Eu não queria andar com um gay.

Uma colega de trabalho anunciou — Nosso amigo, fulano, vai vir trabalhar aqui na prefeitura também, a gente vai poder almoçar juntos!

O fulano é gay, e aquele era o meu primeiro emprego, eu tinha 16 anos e tudo o que eu mais queria na minha vida era fugir desse “rótulo” que me machucou por anos por causa do bullying. Ser gay era como um suicídio social na adolescência, além do mais, eu fazia de tudo para que as pessoas não me reconhecem assim. De fato, eu afirmava minha suposta heterossexualidade aos quatro cantos, pois na minha conturbada cabeça ser Gay era muito errado.

Eu entrei em choque. Como assim um gay almoçar na mesma mesa que eu e andar no mesmo grupo que o meu? Iriam achar que aquele era o grupo dos gays, iriam achar que eu era gay.

Pensei em mil hipóteses daquilo não acontecer, até na possibilidade de ir almoçar mais tarde que a chefe. Eu queria evitar aquela situação, entrei em desespero. Orei para que Deus que me ajudasse nessa situação, eu acreditava que toda a minha construção heterossexual que trabalhei arduamente para realizar fosse desmoronar com o simples fato de eu me direcionar ao fulano, ainda mais se ele fizesse parte do mesmo grupo que o meu.

Me angustiei de verdade. E só Deus sabe de como me envergonho desse fato passado. Hoje vejo o quanto é ridículo esse meu pensamento de adolescente e o quanto fui por anos influenciado a pensar assim. A escola não me deu base nenhuma para desconstruir esses preconceitos, nem a igreja e muito menos minha família preconceituosa e religiosa que, assim como eu, não tiveram mecanismos que possibilitasse esse tipo de desconstrução. Vejo como a heteronormatividade é cruel para quem foge do “padrão” homem e mulher. Nunca fui levado a pensar e refletir sobre esses assuntos de forma crítica e a única visão que eu tinha era uma visão imposta pelos meios sociais que eu (e maioria dos brasileiros) vivia(vivem).

Aliás, todo nosso processo de construção, seja de caráter e personalidade passam pela visão dos meios sociais que estamos inseridos.

Aquilo era cruel com o fulano, mas era mais cruel ainda comigo. Eu me auto sabotava ao ponto de orar em nome de um Deus (de amor?) que ele me afastasse desse rótulo (demoniáco?).
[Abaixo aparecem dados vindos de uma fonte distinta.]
Section Take.
Variables (s : ust) (cs : list cell) (live : gmap Z Z) (n : Z).
Hypothesis H : heap s cs live.
Hypothesis Hn : 1 <= n.

Section Carve.
Variables (pre : list cell) (c : cell) (post : list cell).
Hypothesis E : cs = pre ++ c :: post.
Hypothesis Hc : n <= c.2.

Let a := c.1 + 8 * (c.2 - n).
Let cs' := pre ++ left_over c n ++ post.

Lemma carve_range : base + 8 <= c.1 /\ c.1 + 8 * c.2 <= brk s /\ brk s <= 2147483648 /\ 0 < base.
Proof using H E Hc Hn. pose proof (block_ok s cs live H c ltac:(rewrite E; set_solver)). pose proof (hp_base _ _ _ H). unfold KERNBASE in *. lia. Qed.

(** Every block that is left is a block of before, or the start of [c]. *)
Lemma carve_in e : e ∈ cs' -> (e ∈ pre \/ e ∈ post) /\ e ∈ cs \/ e.1 = c.1 /\ 1 <= e.2 /\ e.1 + 8 * e.2 = a.
Proof using E Hc Hn.
  clear H. unfold cs'. rewrite !elem_of_app. intros [He|[He|He]].
  - left. split; [by left|]. rewrite E. set_solver.
  - right. by apply (left_over_in c n).
  - left. split; [by right|]. rewrite E. set_solver.
Qed.

Lemma carve_others e : e ∈ pre \/ e ∈ post -> disj e c.
Proof using H E Hc Hn.
  intros [He|He]; unfold disj.
  - pose proof (sorted_split s cs live H pre c post e E He) as Hb. unfold before in Hb. lia.
  - apply list_elem_of_split in He as (l1 & l2 & ->). pose proof (sorted_split s cs live H (pre ++ c :: l1) e l2 c ltac:(rewrite E, <- app_assoc; done) ltac:(set_solver)) as Hb.
    unfold before in Hb. lia.
Qed.

Lemma carve_fresh : live !! a = None.
Proof using H E Hc Hn.
  destruct (live !! a) as [k|] eqn:Ea; [|done]. pose proof (hp_apart _ _ _ H a k c Ea ltac:(rewrite E; set_solver)) as Hd.
  pose proof (hp_live _ _ _ H a k Ea). unfold disj, a in *. cbn in Hd. lia.
Qed.

Lemma carve_sorted : StronglySorted before cs'.
Proof using H E Hc Hn.
  pose proof (hp_sorted _ _ _ H) as Hs. pose proof carve_range as Hr. rewrite E in Hs. unfold cs'. clear E H. revert Hs.
  induction pre as [|d l IH]; cbn [app]; intros [Hs Hf]%StronglySorted_inv.
  - unfold left_over. destruct (Z.eqb_spec c.2 n); cbn [app]; [done|]. constructor; [done|].
    eapply Forall_impl; [exact Hf|]. intros e He. unfold before in *. cbn. lia.
  - constructor; [by apply IH|]. rewrite Forall_forall in Hf. apply Forall_forall. intros e He.
    rewrite !elem_of_app in He. destruct He as [He|[He|He]]; [apply Hf; set_solver| |apply Hf; set_solver].
    apply left_over_in in He as (E1 & _); [|done..]. specialize (Hf c ltac:(set_solver)). unfold before in *. lia.
Qed.

Lemma heap_carve s' : links (memory s') (cells cs') base -> freep s' ∈ (cells cs').*1 -> brk s' = brk s ->
  ld32 (memory s') (a + 4) = n -> kept live s s' -> heap s' cs' (<[a := n]> live).
Proof using H E Hc Hn.
  intros Hl Hf Hb Ha Hk. pose proof carve_range as Hr. pose proof carve_fresh as Hfr.
  assert (Hcc : c ∈ cs) by (rewrite E; set_solver).
  split; [done|done|apply carve_sorted| | | | |rewrite Hb; apply H].
  - apply Forall_forall. intros e He. destruct (carve_in e He) as [[_ Hin]|(E1 & E2 & E3)].
    + pose proof (block_ok s cs live H e Hin). lia.
    + unfold a in E3. lia.
  - intros b k Hbk. apply lookup_insert_Some in Hbk as [[<- <-]|[Hne Hbk]]; [unfold a in *; lia|].
    destruct (hp_live _ _ _ H b k Hbk) as (? & ? & ? & E1). split_and!; [lia..|]. rewrite <- E1. apply ld32_ext. intros x Hx. apply (Hk b k); [done|lia].
  - intros b k e Hbk He. apply lookup_insert_Some in Hbk as [[<- <-]|[Hne Hbk]].
    + unfold disj. cbn. destruct (carve_in e He) as [[Hin _]|(E1 & E2 & E3)]; [|lia].
      pose proof (carve_others e Hin) as Hd. unfold disj, a in *. lia.
    + destruct (carve_in e He) as [[_ Hin]|(E1 & E2 & E3)]; [by apply (hp_apart _ _ _ H)|].
      pose proof (hp_apart _ _ _ H b k c Hbk Hcc) as Hd. unfold disj, a in *. cbn in *. lia.
  - assert (Hnew : forall b k, live !! b = Some k -> disj (b, k) (a, n)).
    { intros b k Hbk. pose proof (hp_apart _ _ _ H b k c Hbk Hcc) as Hd. unfold disj, a in *. cbn in *. lia. }
    intros b k b' k' [[<- <-]|[Hb1 Hb2]]%lookup_insert_Some [[<- <-]|[Hc1 Hc2]]%lookup_insert_Some Hne; [done| | |by apply (hp_lives _ _ _ H)].
    + specialize (Hnew b' k' Hc2). unfold disj in *. lia.
    + by apply Hnew.
Qed.

(** The code, with [prev] in front of [c]. *)
Lemma carve_ok pre0 prev : cells cs = pre0 ++ prev :: c :: post -> cells pre = pre0 ++ [prev] ->
  exists s', take_block n prev.1 c.1 c.2 s = Ret (a + 8) s' /\ heap s' cs' (<[a := n]> live) /\ brk s' = brk s /\ kept live s s'.
Proof using H E Hc Hn.
  intros Ec Ep. pose proof carve_range as Hr. assert (Hcc : c ∈ cs) by (rewrite E; set_solver).
  pose proof (hp_links _ _ _ H) as Hl. rewrite Ec in Hl. apply links_app in Hl as (Ll & Lp1 & Lp2 & Lc1 & Lc2 & Lpost).
  pose proof (cells_split s cs live H (pre0 ++ [prev]) c post prev ltac:(rewrite Ec, <- app_assoc; done) ltac:(set_solver)) as [Pc _].
  assert (Hprev : prev ∈ cells cs) by (rewrite Ec; set_solver). pose proof (cells_range s cs live H prev Hprev) as Pr.
  assert (Fpost : forall d, d ∈ post -> c.1 + 8 * c.2 <= d.1 /\ 1 <= d.2 /\ c.1 + 8 <= d.1).
  { intros d Hd. assert (Hdc : d ∈ cs) by (rewrite E; set_solver). pose proof (block_ok s cs live H d Hdc).
    apply list_elem_of_split in Hd as (l1 & l2 & ->).
    pose proof (sorted_split s cs live H (pre ++ c :: l1) d l2 c ltac:(rewrite E, <- app_assoc; done) ltac:(set_solver)) as Hb. unfold before in Hb. lia. }
  assert (Fpre : forall d, d ∈ pre0 -> d.1 + 8 <= prev.1).
  { intros d Hd. apply (cells_split s cs live H pre0 prev (c :: post) d Ec Hd). }
  assert (Flive : forall b k, live !! b = Some k -> (b + 8 * k <= c.1 \/ c.1 + 8 * c.2 <= b) /\ (b + 8 * k <= prev.1 \/ prev.1 + 8 <= b) /\ 1 <= k).
  { intros b k Hbk. pose proof (hp_live _ _ _ H b k Hbk). pose proof (hp_apart _ _ _ H b k c Hbk Hcc) as Hd. unfold disj in Hd. cbn in Hd.
    split; [lia|]. split; [|lia]. apply elem_of_cons in Hprev as [->|Hpc]; [cbn; lia|].
    pose proof (hp_apart _ _ _ H b k prev Hbk Hpc) as Hd2. pose proof (block_ok s cs live H prev Hpc). unfold disj in Hd2. cbn in Hd2. lia. }
  assert (Hfp : forall l, prev.1 ∈ (cells (pre ++ l)).*1).
  { intros l. change (cells (pre ++ l)) with (cells pre ++ l). rewrite Ep, <- app_assoc, fmap_app. apply elem_of_app. right. left. }
  assert (Ecs' : cells cs' = pre0 ++ prev :: left_over c n ++ post).
  { unfold cs'. change (cells (pre ++ left_over c n ++ post)) with (cells pre ++ left_over c n ++ post). by rewrite Ep, <- app_assoc. }
  unfold take_block. destruct (Z.eqb_spec c.2 n) as [En|En].
  - assert (Ea : a = c.1) by (unfold a; lia). assert (El : left_over c n = []) by (unfold left_over; by rewrite (proj2 (Z.eqb_eq _ _) En)).
    assert (Hq : 0 <= first post base < 4294967296).
    { destruct post as [|d l]; cbn [first]; [lia|]. assert (Hdc : d ∈ cs) by (rewrite E; set_solver). pose proof (block_ok s cs live H d Hdc). lia. }
    destruct (ld_st_ptr (memory s) prev.1 (first post base) Hq) as (B1 & B2 & B3).
    exists (with_freep prev.1 (with_memory (st32 (memory s) prev.1 (first post base)) s)). split; [|split; [|split; [done|]]].
    + assert (Rq : ptr c.1 s = Ret (first post base) s) by (unfold ptr, gets; by rewrite Lc1).
      unfold bind at 1. rewrite (bind_eq _ _ _ _ _ Rq). cbn. do 2 f_equal. rewrite Ea. unfold hadd, HDR. apply u32_small. lia.
    + apply heap_carve; [|unfold cs'; by apply Hfp|done| |].
      * rewrite Ecs', El. cbn [memory with_freep with_memory app]. apply links_app. split.
        -- apply (links_frame (memory s)); [exact Ll|]. intros d x Hd Hx. apply B3. specialize (Fpre d Hd). lia.
        -- cbn [links]. split; [exact B1|]. split; [by rewrite B2|]. apply (links_frame (memory s)); [exact Lpost|].
           intros d x Hd Hx. apply B3. specialize (Fpost d Hd). lia.
      * rewrite Ea, <- En, <- Lc2. apply ld32_ext. intros x Hx. apply B3. lia.
      * intros b k x Hbk Hx. apply B3. specialize (Flive b k Hbk). lia.
    + intros b k x Hbk Hx. apply B3. specialize (Flive b k Hbk). lia.
  - assert (El : left_over c n = [(c.1, c.2 - n)]) by (unfold left_over; by rewrite (proj2 (Z.eqb_neq _ _) En)).
    assert (Er : hadd c.1 (c.2 - n) = a) by (unfold hadd, HDR, a; apply u32_small; lia).
    assert (Ea : c.1 + 8 <= a /\ a + 8 <= c.1 + 8 * c.2) by (unfold a; lia).
    set (m1 := st32 (memory s) (c.1 + 4) (c.2 - n)). set (m2 := st32 m1 (a + 4) n).
    assert (F1 : forall x, x < c.1 + 4 \/ c.1 + 8 <= x < a + 4 \/ a + 8 <= x -> m2 x = memory s x).
    { intros x Hx. unfold m2, m1. rewrite !st32_other by lia. done. }
    exists (with_freep prev.1 (with_memory m2 s)). split; [|split; [|split; [done|]]].
    + rewrite (u32_small (c.2 - n)) by lia. unfold bind, set_size, modify, ret. cbn. rewrite Er. do 2 f_equal.
      unfold hadd, HDR. apply u32_small. lia.
    + apply heap_carve; [|unfold cs'; by apply Hfp|done| |].
      * rewrite Ecs', El. cbn [memory with_freep with_memory app]. apply links_app. split.
        -- apply (links_frame (memory s)); [exact Ll|]. intros d x Hd Hx. apply F1. specialize (Fpre d Hd). lia.
        -- cbn [links first]. split_and!.
           ++ etransitivity; [|exact Lp1]. apply ld32_ext. intros x Hx. apply F1. lia.
           ++ etransitivity; [|exact Lp2]. apply ld32_ext. intros x Hx. apply F1. lia.
           ++ etransitivity; [|exact Lc1]. apply ld32_ext. intros x Hx. apply F1. cbn in Hx. lia.
           ++ cbn. rewrite (ld32_ext m1); [unfold m1; apply ld32_st32; lia|]. intros x Hx. unfold m2. apply st32_other. lia.
           ++ apply (links_frame (memory s)); [exact Lpost|]. intros d x Hd Hx. apply F1. specialize (Fpost d Hd). lia.
      * cbn [memory with_freep with_memory]. unfold m2. apply ld32_st32. lia.
      * intros b k x Hbk Hx. apply F1. specialize (Flive b k Hbk). lia.
    + intros b k x Hbk Hx. apply F1. specialize (Flive b k Hbk). lia.
Qed.
End Carve.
Entendem como isso é problemático? Olha o tipo de preocupação DESNECESSÁRIA que eu tinha na minha cabeça com 16 anos.

O rapaz entrou em um setor que era alocado em outro prédio da prefeitura e nunca almoçou conosco por causa do horário, o que eu mal sabia é que eu gostaria de ter sido aquele rapaz aos 15/16 anos. Alguém que não tivesse preocupação com rótulos e vivesse sua sexualidade de forma livre, sem se preocupar com o que os outros iam dizer a seu respeito.

Ainda naquele período eu já sentia atração física por meninos, bem, pelo menos eu os olhava já de um forma diferente. Nunca quis aceitar esse fato, mas me lembro de olhar para uns rapazes bem bonitinhos que trabalhavam lá. Ao mesmo tempo que eu descobria minha sexualidade eu a reprimia e morria de medo de assumir qualquer sentimento homossexual que vinha de dentro de mim. Não foi um período fácil, e digo mais: foi um dos piores da minha adolescência.